## Data extract
Definition demo_process : Process := {|
  Container.files := Container.files started; variable := variable started; namespaces := true; current_exe := Some (lit "/usr/bin/atom");
  home_dir := Some (lit "/home/ada"); arguments := [lit "atom"; lit "live"; lit "id"] |}.
Definition demo_keyring : Keyring := {| reachable := true; items := []; storable := true |}.
Definition demo_world : World (list string) := {| config_key := None; folders := ∅; rest := [] |}.

Definition willing (d : str) : bool := false.
Definition first_process := main demo_parse true willing 18 demo_process demo_keyring (rng_const Byte.x07) demo_world.

(** The arguments of the container, and what the first process leaves. *)
Definition demo_args : list str := match fst first_process with Becomes args => args | _ => [] end.
Definition demo_left : World (list string) := snd (snd first_process).

(** The container's process finds other files; with the key ring it runs the command,
    and without the bus it does not. *)
Definition container_world : World (list string) := {| config_key := None; folders := ∅; rest := ["of the container"%string] |}.
Definition no_bus : Keyring := {| reachable := false; items := []; storable := false |}.

Lemma restart_runs_the_command_witness :
  exists os exe, read_options demo_args = Some (os, exe :: [lit "live"; lit "id"]) /\
    forall q g2, (forall x, variable q x = environment os (variable demo_process) x) -> arguments q = exe :: [lit "live"; lit "id"] ->
      let served := main demo_parse true willing 18 q (fst (fst (snd first_process))) g2 container_world in
      fst served = Exits 0 /\ rest (snd (snd served)) = ["of the container"%string; "live id"%string] /\
      main demo_parse true willing 18 q no_bus g2 container_world = (Exits 1, (no_bus, g2, container_world)).
Proof.
  destruct (restart_runs_the_command demo_parse willing 18 demo_process demo_keyring (rng_const Byte.x07) demo_world demo_args
    (fst (fst (snd first_process))) (snd (fst (snd first_process))) demo_left)
    as (os & exe & xdg & key & Hread & _ & _ & Hkey & _ & _ & _ & Hrun).
  - intros a b Hab. unfold demo_parse. rewrite Hab. reflexivity.
  - repeat constructor.
  - vm_compute. reflexivity.
  - exists os, exe. split; [exact Hread|]. intros q g2 Hq Ha.
    rewrite (Hrun q true willing 18 _ g2 container_world Hq Ha), Hkey. rewrite (Hrun q true willing 18 no_bus g2 container_world Hq Ha).
    split; [reflexivity|]. split; reflexivity.
Defined.

(** The restart makes the staging folder first, with the mode every folder gets; [main]
    would have made it private, and leaves it as it is. *)
Example staging_is_not_private :
  folders demo_left !! lit "/run/user/1000/atom_staging" = Some 493 /\
  folders (snd (snd (main demo_parse false willing 18 demo_process demo_keyring (rng_const Byte.x07) demo_world))) !! lit "/run/user/1000/atom_staging" = Some 493 /\
  folders (make_dir willing 18 448 (lit "/run/user/1000/atom_staging") demo_world) !! lit "/run/user/1000/atom_staging" = Some 448.
Proof. by vm_compute. Qed.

## About this task
The lines above from the one with "forall q g2, (forall" through the one with "(fst (fst (snd first_process))) (snd" are to be duplicated exactly, ends included, with nothing added.

## Written answer
    forall q g2, (forall x, variable q x = environment os (variable demo_process) x) -> arguments q = exe :: [lit "live"; lit "id"] ->
      let served := main demo_parse true willing 18 q (fst (fst (snd first_process))) g2 container_world in
      fst served = Exits 0 /\ rest (snd (snd served)) = ["of the container"%string; "live id"%string] /\
      main demo_parse true willing 18 q no_bus g2 container_world = (Exits 1, (no_bus, g2, container_world)).
Proof.
  destruct (restart_runs_the_command demo_parse willing 18 demo_process demo_keyring (rng_const Byte.x07) demo_world demo_args
    (fst (fst (snd first_process))) (snd (fst (snd first_process))) demo_left)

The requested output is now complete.